# Fight on the job



## Cajunhiker (Dec 14, 2009)

Just witnessed a fight in the job between 2 Hispanic carpenters. The bigger guy got the better of the smaller guy. Police were called. I can imagine what tomorrow's JSA will be about.


----------



## GAN (Jul 10, 2012)

To good.

Both gone I would hope. Never put up with that crap on a site.


----------



## plbgbiz (Aug 27, 2010)

Had a situation years ago in my shop where two seemingly adult men reasoned that a physical altercation was going to be the route to settle a matter. 

Either could have stopped it but neither did. As a result, both were immediately made available to succeed elsewhere. Took their keys and credit cards on the spot and called cab for their transport. 

Didn't have to go home but they damn sure weren't going to stay here.


----------



## Roto-Rooter (Jan 31, 2015)

Guess I would have to fight with myself being a one man business. Then again sometimes my boss can be a a--


----------



## Cajunhiker (Dec 14, 2009)

Both fighters banned from job site. Thinks both were fired from their jobs. Entire job site stopped by the safety director for about 30 minutes after lunch for a spontaneous safety meeting on workplace violence. Held up production for 50-60 guys.


----------



## plbgbiz (Aug 27, 2010)

Cajunhiker said:


> ...Held up production for 50-60 guys.


Couple of boneheads just cost somebody a whole lotta money.


----------



## wyrickmech (Mar 16, 2013)

Cajunhiker said:


> Both fighters banned from job site. Thinks both were fired from their jobs. Entire job site stopped by the safety director for about 30 minutes after lunch for a spontaneous safety meeting on workplace violence. Held up production for 50-60 guys.

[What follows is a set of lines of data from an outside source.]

(** The state with the first [n] applications loaded. *)
Record loaded_upto (n : Z) (k : kernel) : Prop := {
  lu_tasks : length (tasks k) = 3%nat;
  lu_done j bs : 0 <= j < n -> bss !! Z.to_nat j = Some bs ->
    tasks k !! Z.to_nat j = Some (loaded_task j (length bs) zero_task) /\ in_slot (ram k) j bs;
  lu_todo j : n <= j < APP_COUNT -> tasks k !! Z.to_nat j = Some zero_task;
  lu_below x : x < __va APP_FIRST -> ram k !! x = ram k0 !! x;
  lu_mapped a n : mapped (ram k0) a n -> mapped (ram k) a n;
  lu_rest : current k = current k0 /\ mmio_reads k = mmio_reads k0 /\ trace k = trace k0 ++ concat (loaded_events <$> seqZ 0 n);
}.

Hypothesis (Hr : start_ready).

Lemma payload_of i : 0 <= i < APP_COUNT -> exists s e bs, starts !! Z.to_nat i = Some s /\ ends !! Z.to_nat i = Some e /\
  bss !! Z.to_nat i = Some bs /\ payload_at (ram k0) s e bs.
Proof using Hr.
  intros Hi. unfold APP_COUNT in Hi. destruct (sr_lengths Hr) as (Hs & He & Hb).
  destruct (lookup_lt_is_Some_2 starts (Z.to_nat i)) as [s Es]; [lia|]. destruct (lookup_lt_is_Some_2 ends (Z.to_nat i)) as [e Ee]; [lia|].
  destruct (lookup_lt_is_Some_2 bss (Z.to_nat i)) as [bs Eb]; [lia|]. exists s, e, bs. split_and!; try done. by apply (sr_payload Hr (Z.to_nat i)).
Qed.

Lemma payload_kept k s e bs : (forall x, x < __va APP_FIRST -> ram k !! x = ram k0 !! x) -> payload_at (ram k0) s e bs -> payload_at (ram k) s e bs.
Proof.
  intros Hb [Hbs Hby Hsz He Hlow]. split; try done. intros o b Ho. rewrite Hb; [by apply Hbs|]. apply lookup_lt_Some in Ho. lia.
Qed.
Lemma dispatch_exec c junk u ksp k irq : kernel_ok k -> regs_ok u -> stack_ok ksp (ram k) -> length (xs junk) = 31%nat ->
  exists o k', trap c u irq (set_ram (framed u ksp (ram k)) k) = Some (o, k') /\
    match o with
    | inr h => dispatch table c junk (entered u ksp (ram k) irq) k = Some (inr h, k')
    | inl j => exists t s, task_at j k' = Some t /\ current k' = j /\ kernel_ok k' /\ eret s = regs t /\ stack s = ksp /\ memory s = store_table table 0 (tasks k') (ram k') /\
        dispatch table c junk (entered u ksp (ram k) irq) k = Some (inl s, set_ram (memory s) k')
    end.
Proof using Htable.
  intros Hk Hu [Hal Hr Hm] Hj. set (m1 := framed u ksp (ram k)).
  assert (Hk1 : kernel_ok (set_ram m1 k)).
  { destruct Hk as [[? ? ? Hs] ?]. split; [split; try done|done]. intros i Hi. by apply mapped_write, Hs. }
  destruct (trap_total c u irq _ Hk1 Hu) as (t0 & o & k' & _ & E & Ho). exists o, k'. split; [done|].
  assert (Hd : dispatch table c junk (entered u ksp (ram k) irq) k =
    let* '(o, k) := bl_trap table c junk (Machine (<[0%nat := ksp - S_FRAME_SIZE]> (<[1%nat := irq]> (<[9%nat := pstate u]> (gprs u)))) (ksp - S_FRAME_SIZE) (sp u) (pc u) (pstate u) m1) k in
    match o with inr h => Some (inr h, k) | inl s => let* s := exec (ADD_SP S_FRAME_SIZE :: enter_app) s in Some (inl s, k) end).
  { unfold dispatch. cbn [exec instruction]. unfold set_x. cbn [xs entered]. destruct (lookup_lt_is_Some_2 (<[1%nat := irq]> (<[9%nat := pstate u]> (gprs u))) 0) as [x0 ->]; [|done].
    rewrite !length_insert, (r_gprs _ Hu). lia. }
  assert (Hb := bl_trap_exec c junk (Machine (<[0%nat := ksp - S_FRAME_SIZE]> (<[1%nat := irq]> (<[9%nat := pstate u]> (gprs u)))) (ksp - S_FRAME_SIZE) (sp u) (pc u) (pstate u) m1)
    k (ksp - S_FRAME_SIZE) irq u o k').
  rewrite Hd, Hb; clear Hd Hb; [|cbn [xs memory]..|done|done].
  2:{ apply list_lookup_insert_eq. rewrite !length_insert, (r_gprs _ Hu). lia. }
  2:{ rewrite list_lookup_insert_ne by lia. apply list_lookup_insert_eq. rewrite length_insert, (r_gprs _ Hu). lia. }
  2:{ by apply framed_frame. }
  cbn [stack].
 destruct o as [j|h]; [|done]. destruct Ho as (t' & _ & Hok' & Hc & _). cbn [mbind option_bind].
  pose proof (k_current _ (k_wf _ Hok')) as Hcur. rewrite Hc in Hcur. pose proof (k_tasks _ (k_wf _ Hok')) as Hlen.
  destruct (lookup_lt_is_Some_2 (tasks k') (Z.to_nat j)) as [t Ht]; [unfold APP_COUNT in Hcur; lia|].
  pose proof (kernel_ok_regs k' (k_wf _ Hok')) as Hregs. assert (Hrt : regs_ok (regs t)) by (eapply Forall_lookup_1 in Hregs; [exact Hregs|exact Ht]).
  rewrite (exec_step _ _ _ (Machine (<[0%nat := task_regs table j]> (xs junk)) ksp (sp_el0 junk) (elr junk) (spsr junk) (store_table table 0 (tasks k') (ram k')))).
  2:{ cbn [instruction stack]. unfold set_stack. cbn [xs stack sp_el0 elr spsr memory]. do 2 f_equal. replace (ksp - S_FRAME_SIZE + S_FRAME_SIZE) with ksp by lia.
      apply u64_id. unfold is_u64, S_FRAME_SIZE in *. lia. }
  rewrite (enter_app_exec (task_regs table j) (regs t)).
  - cbn [mbind option_bind stack memory]. exists t, (Machine (gprs (regs t)) ksp (sp (regs t)) (pc (regs t)) (pstate (regs t)) (store_table table 0 (tasks k') (ram k'))). split; [unfold task_at; by rewrite (proj2 (Z.leb_le 0 j)) by lia|].
    split_and!; [done|done|by destruct (regs t)|reflexivity|reflexivity|reflexivity].
  - apply Hrt.
  - cbn [xs]. by rewrite length_insert.
  - apply list_lookup_insert_eq. lia.
  - unfold task_regs, sizeof_task_struct, S_FRAME_SIZE, APP_COUNT in *. lia.
  - cbn [memory]. pose proof (store_table_at 0 (tasks k') (ram k') (Z.to_nat j) t Hregs Ht) as Hat. by rewrite Z2Nat.id, Z.add_0_l in Hat by lia.
Qed.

Lol. What was the subject of the meeting. How to safely fist fight or proper safety gear to wearying a brawl.


----------



## Cajunhiker (Dec 14, 2009)

wyrickmech said:


> Lol. What was the subject of the meeting. How to safely fist fight or proper safety gear to wearying a brawl.


Lol yeah, keep your hard hat and safety glasses on during all fisticuffs lol ... 

It was a lecture about we are all men so act like men and not children; if someone is really aggravating you, say something to your foreman or the safety director and either you or the other guy will be reassigned to a different work area; and my favorite - be your brother's keeper and try to stop the fight instead of breaking out your cell phone to video record it. Lol. I'm guessing someone videoed the fight judging by that comment from the safety director. 

The general contractor on this job is KBR and they take this and all safety issues very serious. (I'm sure they are nervous about being sued). I knew a guy who got beat up on the job at a ship yard. He sued and got $300,000. Cha-Ching.


----------



## CT18 (Sep 18, 2012)

KBR, You know what that stands for don't you. Kill, Bag, Replace. My bro in law worked for them in the desert overseas during the Bush war driving semi's. He is not a fan


----------



## Cajunhiker (Dec 14, 2009)

KBR is way over zealous about safety at this job site, to the point that if something harmful did happen or if there was a close call, you would be afraid to report it for fear they would shut the job down and you would get fired by your boss for reporting it. Their zealous safety efforts actually have a reverse and negative effect on safety in reality because no one will report anything if they feel they can get away with not reporting it.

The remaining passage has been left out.